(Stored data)
(* ===== verification/Fleet.v ===== *)
(** Joining and keeping a Worker in the fleet, and the operator's Experiments: the Agent's
    heartbeat (packages/backend/convex/agentApi.ts), registration and host labels (machines.ts),
    and experiments.ts. *)

From S2P Require Import Prelude JsLib Schema HostLabels Egress Isolation Benchmark Scheduler.
From S2P Require Import Retirement WorkerApi.

(** ** agentApi.ts *)

Definition heartbeat (token : string) (now : Z) : tx db (os_kind * Z) :=
  machine ← machineForToken token;
  when (negb (workerReports machine.2 now))
    (keepRunningAttemptsOfReturningWorker machine.1 ≫= λ _, mret tt) ≫= λ _,
  db_patch machines machine.1 (λ d, d <| mc_lastSeen := now |>) ≫= λ _,
  run_after (CallLegacyTryAssign 0) ≫= λ _,
  run_after CallAttemptTryAssign ≫= λ _,
  mret (mc_os machine.2, mc_maxSlots machine.2).

(** ** machines.ts *)

Definition REGISTRATION_TOKEN_TTL_MS : Z := 15 * 60 * 1000.

Definition name_char (c : ascii) : bool :=
  let n := ch c in
  is_digit c || is_lower_alpha c || ((65 <=? n) && (n <=? 90)) || (n =? 46) || (n =? 95) || (n =? 45).

(** [.replace(/[^A-Za-z0-9._-]+/g, "-")]: [in_run] says a run is being replaced. *)
Fixpoint dash_runs (in_run : bool) (l : list ascii) : list ascii :=
  match l with
  | [] => []
  | c :: l =>
      if name_char c then c :: dash_runs false l
      else if in_run then dash_runs true l else "-"%char :: dash_runs true l
  end.

Fixpoint drop_dashes (l : list ascii) : list ascii :=
  match l with
  | c :: l' => if Ascii.eqb c "-" then drop_dashes l' else l
  | [] => []
  end.

Definition sanitizeMachineName (hostname : string) : string :=
  let dashed := dash_runs false (String.list_ascii_of_string (trim hostname)) in
  let sanitized := slice0 64
    (String.string_of_list_ascii (reverse (drop_dashes (reverse (drop_dashes dashed))))) in
  if Nat.ltb 0 (String.length sanitized) then sanitized else "runner".

(** The [while] loop that looks for a free name: [suffix] is the next one to try. *)
Fixpoint free_name (fuel : nat) (baseName name : string) (suffix : Z) : tx db string :=
  taken ← db_first machines (λ m, mc_name m === name);
  match taken, fuel with
  | None, _ => mret name
  | Some _, S fuel => free_name fuel baseName (baseName +:+ "-" +:+ show_Z suffix) (suffix + 1)
  | Some _, O => throw "free_name: out of fuel"
  end.

(** The [do ... while] loop over draws of [randomHex(32)]; the draws are an argument. *)
Fixpoint free_token (draws : list string) : tx db string :=
  match draws with
  | [] => throw "free_token: out of draws"
  | token :: draws =>
      taken ← db_unique machines (λ m, mc_token m === token);
      match taken with
      | None => mret token
      | Some _ => free_token draws
      end
  end.

(** The same loop over draws of [randomHex(24)]. *)
Fixpoint free_registration (draws : list string) : tx db string :=
  match draws with
  | [] => throw "free_registration: out of draws"
  | draw :: draws =>
      let token := "rcreg_" +:+ draw in
      taken ← db_unique registrationTokens (λ r, rg_token r === token);
      match taken with
      | None => mret token
      | Some _ => free_registration draws
      end
  end.

Definition issueRegistrationToken (draws : list string) (now : Z) : tx db (string * Z) :=
  token ← free_registration draws;
  db_insert registrationTokens (RegistrationToken token now None) ≫= λ _,
  mret (token, now + REGISTRATION_TOKEN_TTL_MS).

Record register_agent_args := RegisterAgentArgs {
  rga_registrationToken : string;
  rga_name : string;
  rga_os : os_kind;
  rga_arch : string;
  rga_cpus : Z;
  rga_memoryMiB : option Z;
  rga_labels : option (list string);
  rga_maxSlots : option Z;
}.

Inductive register_result :=
  | Registered (machineToken : string)
  | NotRegistered (status : Z) (error : string).

Definition new_machine (a : register_agent_args) (name : string) (labels : list string) (token : string)
    : machine :=
  let defaultSlots := resourceRecommendedSlots (rga_os a) (rga_cpus a) (rga_memoryMiB a) in
  Machine name (rga_os a) labels (Some (rga_arch a)) (Some (rga_cpus a)) (rga_memoryMiB a)
    (Some (if is_none (rga_maxSlots a) then SlotAuto else SlotFixed)) (rga_maxSlots a)
    (Some defaultSlots) (Some defaultSlots) None (or_else defaultSlots (rga_maxSlots a)) 0 0 token.

Definition registerAgent (a : register_agent_args) (draws : list string) (now : Z)
    : tx db register_result :=
  registration ← db_unique registrationTokens (λ r, rg_token r === rga_registrationToken a);
  match registration with
  | None => mret (NotRegistered 401 "Invalid registration token")
  | Some (rid, r) =>
      if is_some (rg_usedAt r) then mret (NotRegistered 409 "Registration token has already been used")
      else if REGISTRATION_TOKEN_TTL_MS <=? now - rg_createdAt r then
        mret (NotRegistered 410 "Registration token has expired")
      else match normalizeHostLabels (or_else [] (rga_labels a)) with
      | LabelsError error => mret (NotRegistered 400 error)
      | LabelsOk labels =>
          let baseName := sanitizeMachineName (rga_name a) in
          fuel ← read (λ s, length (t_scan (machines s)));
          name ← free_name fuel baseName baseName 2;
          machineToken ← free_token draws;
          db_patch registrationTokens rid (λ d, d <| rg_usedAt := Some now |>) ≫= λ _,
          db_insert machines (new_machine a name labels machineToken) ≫= λ _,
          mret (Registered machineToken)
      end
  end.

Inductive labels_set :=
  | LabelsSet (name : string) (labels : list string) (retiredRunners requeuedAttempts : Z)
  | LabelsRefused (status : Z) (error : string).

Definition setLabels (name : string) (raw : list string) (now : Z) : tx db labels_set :=
  match normalizeHostLabels raw with
  | LabelsError error => mret (LabelsRefused 400 error)
  | LabelsOk labels =>
      machine ← db_unique machines (λ m, mc_name m === name);
      match machine with
      | None => mret (LabelsRefused 404 "No Worker has that name")
      | Some (id, m) =>
          db_patch machines id (λ d, d <| mc_labels := labels |>) ≫= λ _,
          retired ← retireOffPinOnWorker id (m <| mc_labels := labels |>) now;
          run_after CallAttemptTryAssign ≫= λ _,
          mret (LabelsSet (mc_name m) labels (pr_retired retired) (pr_requeued retired))
      end
  end.

(** ** experiments.ts

    The signed-in account is an argument: [requireDashboardAuth] reads it from the session. *)

(** The length in bytes of [TextEncoder().encode(s)] *)
Definition utf8_length (s : string) : nat :=
  foldr (λ c n, (n + if (ch c <? 128)%Z then 1 else 2)%nat) 0%nat (String.list_ascii_of_string s).

Definition validateCommand (command : list string) : option string :=
  let bytes := foldr (λ v n, n + utf8_length v)%nat 0%nat command in
  if Nat.ltb (length command) 1 || Nat.ltb 32 (length command) || Nat.ltb (16 * 1024) bytes then
    Some "Experiment command must contain 1-32 arguments and fit within 16 KiB"
  else if existsb (λ v, Nat.eqb (String.length v) 0 || str_has (ascii_of_nat 0) v) command then
    Some "Experiment command arguments must be non-empty and contain no NUL bytes"
  else None.

Definition createExperiment (name0 profileName : string) (command : list string) (timeoutSeconds : num)
    (subject : string) (now : Z) : tx db Id :=
  let name := trim name0 in
  if Nat.ltb (String.length name) 1 || Nat.ltb 80 (String.length name) then
    throw "Experiment name must contain 1-80 characters"
  else match validateCommand command with
  | Some error => throw error
  | None =>
      match num_integer timeoutSeconds with
      | None => throw "Experiment timeout must be between 1 and 21600 seconds"
      | Some timeout =>
          if (timeout <? 1) || (21600 <? timeout) then
            throw "Experiment timeout must be between 1 and 21600 seconds"
          else
            found ← profile_named profileName;
            match found with
            | None => throw "Experiment Profile is not active"
            | Some (_, p) =>
                if pf_state p !== ProfileActive then throw "Experiment Profile is not active"
                else if pf_executor p !== Firecracker then
                  throw "Experiments currently require a Linux Firecracker Profile"
                else
                  id ← db_insert experiments (Experiment name (pf_name p) (pf_imageRelease p) (pf_vcpus p)
                    (pf_memoryMiB p) command timeout XQueued None None subject now None None None None None);
                  run_after CallAttemptTryAssign ≫= λ _,
                  mret id
            end
      end
  end.

Definition cancelExperiment (experimentId : Id) (now : Z) : tx db bool :=
  experiment ← db_get experiments experimentId;
  match experiment with
  | None => mret false
  | Some x =>
      if experiment_terminal (xp_state x) then mret true
      else
        releaseMachineSlot (xp_machineId x) ≫= λ _,
        db_patch experiments experimentId (λ d, d <| xp_state := XCancelled |>
          <| xp_finishedAt := Some now |> <| xp_lastError := Some "Cancelled by operator" |>) ≫= λ _,
        run_after CallAttemptTryAssign ≫= λ _,
        mret true
  end.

GOAL OF THE EXERCISE: The required answer is each line of the entries containing the string "operator".

REPLY:
(** Joining and keeping a Worker in the fleet, and the operator's Experiments: the Agent's
          <| xp_finishedAt := Some now |> <| xp_lastError := Some "Cancelled by operator" |>) ≫= λ _,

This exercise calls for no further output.